(* ===== verification/Visit.v ===== *)
(** * visit.go: visiting the strings of a Go value by reflection

    [visitValue] walks a value with package reflect and replaces every string
    it can reach by what a transformer makes of it.  Values carry their Go
    type, and a [reflect.Value] its flags, because what the code may set, and
    where it panics, depends on both.  On decoded JSON, the values the
    template engine works on, the walk is the structural transformation
    [transform] of the tree. *)

From Stdlib Require Import Ascii ZArith Lia.
From stdpp Require Import prelude strings pretty.
From S2P Require Import Prelude GoStrings Json.

(** ** Go types and values *)

Inductive gtype : Type :=
| TString
| TBool
| TFloat64
| TOther (name : string)
| TAny
| TPtr (t : gtype)
| TSlice (t : gtype)
| TArray (n : nat) (t : gtype)
| TMap (k v : gtype)
| TStruct (name : string)
| TNamed (name : string) (under : gtype).

#[export] Instance gtype_eq_dec : EqDecision gtype.
Proof. solve_decision. Defined.

Fixpoint underlying (t : gtype) : gtype :=
  match t with TNamed _ u => underlying u | _ => t end.

(** Defined types; the predeclared ones are among them. *)
Definition is_defined (t : gtype) : bool :=
  match t with TString | TBool | TFloat64 | TOther _ | TStruct _ | TNamed _ _ => true | _ => false end.

Definition is_interface (t : gtype) : bool := bool_decide (underlying t = TAny).

(** [Type.AssignableTo]; the only interface is the empty one. *)
Definition AssignableTo (v t : gtype) : bool :=
  bool_decide (v = t) || is_interface t ||
  (bool_decide (underlying v = underlying t) && (negb (is_defined v) || negb (is_defined t))).

(** [Type.String]. *)
Fixpoint type_string (t : gtype) : string :=
  match t with
  | TString => "string"
  | TBool => "bool"
  | TFloat64 => "float64"
  | TAny => "interface {}"
  | TPtr u => "*" +:+ type_string u
  | TSlice u => "[]" +:+ type_string u
  | TArray n u => "[" +:+ pretty n +:+ "]" +:+ type_string u
  | TMap k v => "map[" +:+ type_string k +:+ "]" +:+ type_string v
  | TOther name | TStruct name | TNamed name _ => name
  end.

(** Values.  [VNil t] is the nil pointer, interface, slice, map, channel or
    function of type [t]; [VScalar] is a value of a kind that holds no
    strings.  The fields of a struct say whether they are exported. *)
Inductive gval : Type :=
| VString (t : gtype) (s : string)
| VScalar (t : gtype) (repr : string)
| VNil (t : gtype)
| VPtr (t : gtype) (v : gval)
| VIface (t : gtype) (v : gval)
| VSeq (t : gtype) (vs : list gval)
| VMap (t : gtype) (kvs : list (gval * gval))
| VStruct (t : gtype) (fs : list (bool * gval)).

#[export] Instance gval_eq_dec : EqDecision gval.
Proof.
  refine (fix go x y := let _ : EqDecision gval := @go in
    match x, y with
    | VString t a, VString t' b => cast_if_and (decide (t = t')) (decide (a = b))
    | VScalar t a, VScalar t' b => cast_if_and (decide (t = t')) (decide (a = b))
    | VNil t, VNil t' => cast_if (decide (t = t'))
    | VPtr t a, VPtr t' b => cast_if_and (decide (t = t')) (decide (a = b))
    | VIface t a, VIface t' b => cast_if_and (decide (t = t')) (decide (a = b))
    | VSeq t a, VSeq t' b => cast_if_and (decide (t = t')) (decide (a = b))
    | VMap t a, VMap t' b => cast_if_and (decide (t = t')) (decide (a = b))
    | VStruct t a, VStruct t' b => cast_if_and (decide (t = t')) (decide (a = b))
    | _, _ => right _
    end); abstract congruence.
Defined.

Definition type_of (v : gval) : gtype :=
  match v with
  | VString t _ | VScalar t _ | VNil t | VPtr t _ | VIface t _ | VSeq t _ | VMap t _ | VStruct t _ => t
  end.

Definition elem_type (t : gtype) : gtype :=
  match underlying t with
  | TPtr u | TSlice u | TArray _ u | TMap _ u => u
  | u => u
  end.

Definition key_type (t : gtype) : gtype :=
  match underlying t with TMap k _ => k | u => u end.

Definition is_array (t : gtype) : bool :=
  match underlying t with TArray _ _ => true | _ => false end.

(** Pointers and interfaces, nil ones included. *)
Definition is_ref_kind (v : gval) : bool :=
  match underlying (type_of v) with TPtr _ | TAny => true | _ => false end.

(** The flags of a [reflect.Value]. *)
Record flags : Type := Flags {
  addressable : bool;
  readonly : bool; (* obtained through an unexported field *)
}.
Definition CanSet (fl : flags) : bool := addressable fl && negb (readonly fl).
Definition CanInterface (fl : flags) : bool := negb (readonly fl).

(** [reflect.ValueOf(existing.Interface())]: the dynamic value of an
    interface; [None] is the invalid value of a nil interface. *)
Definition resolve (v : gval) : option gval :=
  match v with
  | VIface _ x => Some x
  | VNil t => if is_interface t then None else Some v
  | _ => Some v
  end.

(** A value as it is stored in a variable of type [t] it is assignable to. *)
Definition retype (t : gtype) (v : gval) : gval :=
  match v with
  | VString _ s => VString t s
  | VScalar _ r => VScalar t r
  | VNil _ => VNil t
  | VPtr _ x => VPtr t x
  | VIface _ x => VIface t x
  | VSeq _ vs => VSeq t vs
  | VMap _ kvs => VMap t kvs
  | VStruct _ fs => VStruct t fs
  end.

Definition store (t : gtype) (v : gval) : gval :=
  if is_interface t
  then match v with VIface _ x => VIface t x
       | VNil u => if is_interface u then VNil t else VIface t v
       | _ => VIface t v end
  else retype t v.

* _Aim of the exercise_
State how many lines in the records above contain the word "TStruct", giving only the number.

* _Task output_
3